Data supplied →
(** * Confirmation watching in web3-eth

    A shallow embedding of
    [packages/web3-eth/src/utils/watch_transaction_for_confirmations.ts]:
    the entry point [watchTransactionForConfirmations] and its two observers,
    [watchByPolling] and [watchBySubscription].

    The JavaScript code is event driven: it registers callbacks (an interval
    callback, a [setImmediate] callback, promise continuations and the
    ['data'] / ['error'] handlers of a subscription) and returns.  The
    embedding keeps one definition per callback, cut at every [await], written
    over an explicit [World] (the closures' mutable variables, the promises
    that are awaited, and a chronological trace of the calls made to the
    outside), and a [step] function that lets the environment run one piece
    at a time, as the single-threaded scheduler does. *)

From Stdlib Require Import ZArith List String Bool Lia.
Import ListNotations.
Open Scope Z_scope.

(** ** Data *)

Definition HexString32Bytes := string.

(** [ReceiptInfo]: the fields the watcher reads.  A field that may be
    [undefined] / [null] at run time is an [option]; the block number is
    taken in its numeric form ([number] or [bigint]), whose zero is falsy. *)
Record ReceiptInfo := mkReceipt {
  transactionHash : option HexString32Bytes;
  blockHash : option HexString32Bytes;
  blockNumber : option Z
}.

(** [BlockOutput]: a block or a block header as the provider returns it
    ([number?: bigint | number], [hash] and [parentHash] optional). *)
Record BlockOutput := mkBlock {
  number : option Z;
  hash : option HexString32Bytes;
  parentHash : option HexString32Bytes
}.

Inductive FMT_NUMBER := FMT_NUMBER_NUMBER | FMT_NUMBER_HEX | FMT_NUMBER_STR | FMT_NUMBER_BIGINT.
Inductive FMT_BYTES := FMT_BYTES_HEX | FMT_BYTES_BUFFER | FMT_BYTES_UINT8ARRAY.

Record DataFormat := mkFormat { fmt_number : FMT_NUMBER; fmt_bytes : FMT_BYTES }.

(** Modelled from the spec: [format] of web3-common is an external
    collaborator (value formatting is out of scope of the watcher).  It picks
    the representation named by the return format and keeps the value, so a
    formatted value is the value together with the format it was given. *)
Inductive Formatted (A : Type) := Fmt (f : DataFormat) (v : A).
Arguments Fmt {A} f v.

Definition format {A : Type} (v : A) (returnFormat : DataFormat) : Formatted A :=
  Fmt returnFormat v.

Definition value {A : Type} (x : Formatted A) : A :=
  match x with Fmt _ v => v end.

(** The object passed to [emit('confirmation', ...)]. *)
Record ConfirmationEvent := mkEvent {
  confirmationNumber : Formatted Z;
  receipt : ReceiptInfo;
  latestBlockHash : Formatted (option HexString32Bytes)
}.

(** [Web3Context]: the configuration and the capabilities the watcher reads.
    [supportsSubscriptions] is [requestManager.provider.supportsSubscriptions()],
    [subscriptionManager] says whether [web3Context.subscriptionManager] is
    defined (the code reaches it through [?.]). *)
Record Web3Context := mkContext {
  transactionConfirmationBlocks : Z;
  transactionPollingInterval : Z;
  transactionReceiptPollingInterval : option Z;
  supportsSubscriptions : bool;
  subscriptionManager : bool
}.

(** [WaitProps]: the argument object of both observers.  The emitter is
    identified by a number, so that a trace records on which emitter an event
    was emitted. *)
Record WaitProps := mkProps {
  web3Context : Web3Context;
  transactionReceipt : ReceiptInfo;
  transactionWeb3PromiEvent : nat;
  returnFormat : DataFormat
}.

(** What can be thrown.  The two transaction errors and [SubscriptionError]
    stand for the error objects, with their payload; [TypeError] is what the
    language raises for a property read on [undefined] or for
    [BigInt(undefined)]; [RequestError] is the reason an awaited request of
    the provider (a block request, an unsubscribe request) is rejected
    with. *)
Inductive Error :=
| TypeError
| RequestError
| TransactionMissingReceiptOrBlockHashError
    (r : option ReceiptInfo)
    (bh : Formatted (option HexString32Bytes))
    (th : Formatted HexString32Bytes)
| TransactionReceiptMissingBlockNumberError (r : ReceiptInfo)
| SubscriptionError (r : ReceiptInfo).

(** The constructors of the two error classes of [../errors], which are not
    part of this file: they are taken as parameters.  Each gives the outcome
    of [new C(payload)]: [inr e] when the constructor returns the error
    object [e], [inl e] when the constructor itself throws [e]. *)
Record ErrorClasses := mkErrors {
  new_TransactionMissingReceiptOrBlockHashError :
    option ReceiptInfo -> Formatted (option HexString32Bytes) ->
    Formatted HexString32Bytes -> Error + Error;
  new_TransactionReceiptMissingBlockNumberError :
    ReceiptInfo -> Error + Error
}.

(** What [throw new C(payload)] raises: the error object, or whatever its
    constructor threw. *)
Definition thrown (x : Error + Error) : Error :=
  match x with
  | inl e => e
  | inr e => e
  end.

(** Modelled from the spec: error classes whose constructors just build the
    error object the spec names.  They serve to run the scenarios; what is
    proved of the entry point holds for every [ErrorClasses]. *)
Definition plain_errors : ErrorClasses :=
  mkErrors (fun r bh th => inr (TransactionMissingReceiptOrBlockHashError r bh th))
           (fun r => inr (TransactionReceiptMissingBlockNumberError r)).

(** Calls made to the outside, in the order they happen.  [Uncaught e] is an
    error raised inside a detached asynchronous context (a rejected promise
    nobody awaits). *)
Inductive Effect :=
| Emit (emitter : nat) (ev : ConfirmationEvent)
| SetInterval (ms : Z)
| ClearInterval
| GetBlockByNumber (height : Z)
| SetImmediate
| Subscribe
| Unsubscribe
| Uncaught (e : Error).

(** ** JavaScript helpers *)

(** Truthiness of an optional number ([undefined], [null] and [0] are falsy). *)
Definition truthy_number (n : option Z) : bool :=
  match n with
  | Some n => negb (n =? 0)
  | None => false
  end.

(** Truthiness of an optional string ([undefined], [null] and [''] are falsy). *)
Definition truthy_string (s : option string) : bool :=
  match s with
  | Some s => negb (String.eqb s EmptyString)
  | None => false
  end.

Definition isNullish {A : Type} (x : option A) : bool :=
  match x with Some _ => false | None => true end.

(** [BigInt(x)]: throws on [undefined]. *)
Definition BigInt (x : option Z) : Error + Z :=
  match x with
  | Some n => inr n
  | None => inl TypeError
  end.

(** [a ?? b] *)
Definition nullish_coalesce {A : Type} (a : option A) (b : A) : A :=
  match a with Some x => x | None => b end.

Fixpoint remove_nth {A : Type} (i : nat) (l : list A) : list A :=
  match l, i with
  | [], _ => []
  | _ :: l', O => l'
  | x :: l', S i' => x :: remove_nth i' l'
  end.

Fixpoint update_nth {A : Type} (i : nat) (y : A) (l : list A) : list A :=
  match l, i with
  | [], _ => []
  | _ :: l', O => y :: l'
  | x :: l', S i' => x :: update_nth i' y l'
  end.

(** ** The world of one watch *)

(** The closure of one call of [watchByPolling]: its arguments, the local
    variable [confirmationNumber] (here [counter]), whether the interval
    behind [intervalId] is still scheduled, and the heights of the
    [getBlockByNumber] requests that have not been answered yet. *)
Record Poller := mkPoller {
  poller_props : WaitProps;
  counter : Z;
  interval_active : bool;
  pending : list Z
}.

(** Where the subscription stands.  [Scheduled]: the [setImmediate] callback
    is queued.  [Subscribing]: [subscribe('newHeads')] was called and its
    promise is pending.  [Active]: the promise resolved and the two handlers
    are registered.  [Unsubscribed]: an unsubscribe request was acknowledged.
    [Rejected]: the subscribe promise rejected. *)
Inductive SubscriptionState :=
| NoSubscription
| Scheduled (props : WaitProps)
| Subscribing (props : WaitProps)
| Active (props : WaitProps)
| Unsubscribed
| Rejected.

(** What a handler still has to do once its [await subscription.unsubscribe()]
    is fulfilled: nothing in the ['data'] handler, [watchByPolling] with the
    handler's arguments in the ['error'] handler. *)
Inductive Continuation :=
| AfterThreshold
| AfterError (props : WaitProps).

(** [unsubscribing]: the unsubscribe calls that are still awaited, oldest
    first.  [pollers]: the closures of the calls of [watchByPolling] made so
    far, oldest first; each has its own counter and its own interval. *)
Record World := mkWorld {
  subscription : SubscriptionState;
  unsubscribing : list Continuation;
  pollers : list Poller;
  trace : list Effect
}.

What is required → All lines above from the one containing "['data'] / ['error']" to the one containing "(** [BlockOutput]: a" must be repeated exactly, both lines included, and no others.

Result →
    ['data'] / ['error'] handlers of a subscription) and returns.  The
    embedding keeps one definition per callback, cut at every [await], written
    over an explicit [World] (the closures' mutable variables, the promises
    that are awaited, and a chronological trace of the calls made to the
    outside), and a [step] function that lets the environment run one piece
    at a time, as the single-threaded scheduler does. *)

From Stdlib Require Import ZArith List String Bool Lia.
Import ListNotations.
Open Scope Z_scope.

(** ** Data *)

Definition HexString32Bytes := string.

(** [ReceiptInfo]: the fields the watcher reads.  A field that may be
    [undefined] / [null] at run time is an [option]; the block number is
    taken in its numeric form ([number] or [bigint]), whose zero is falsy. *)
Record ReceiptInfo := mkReceipt {
  transactionHash : option HexString32Bytes;
  blockHash : option HexString32Bytes;
  blockNumber : option Z
}.

(** [BlockOutput]: a block or a block header as the provider returns it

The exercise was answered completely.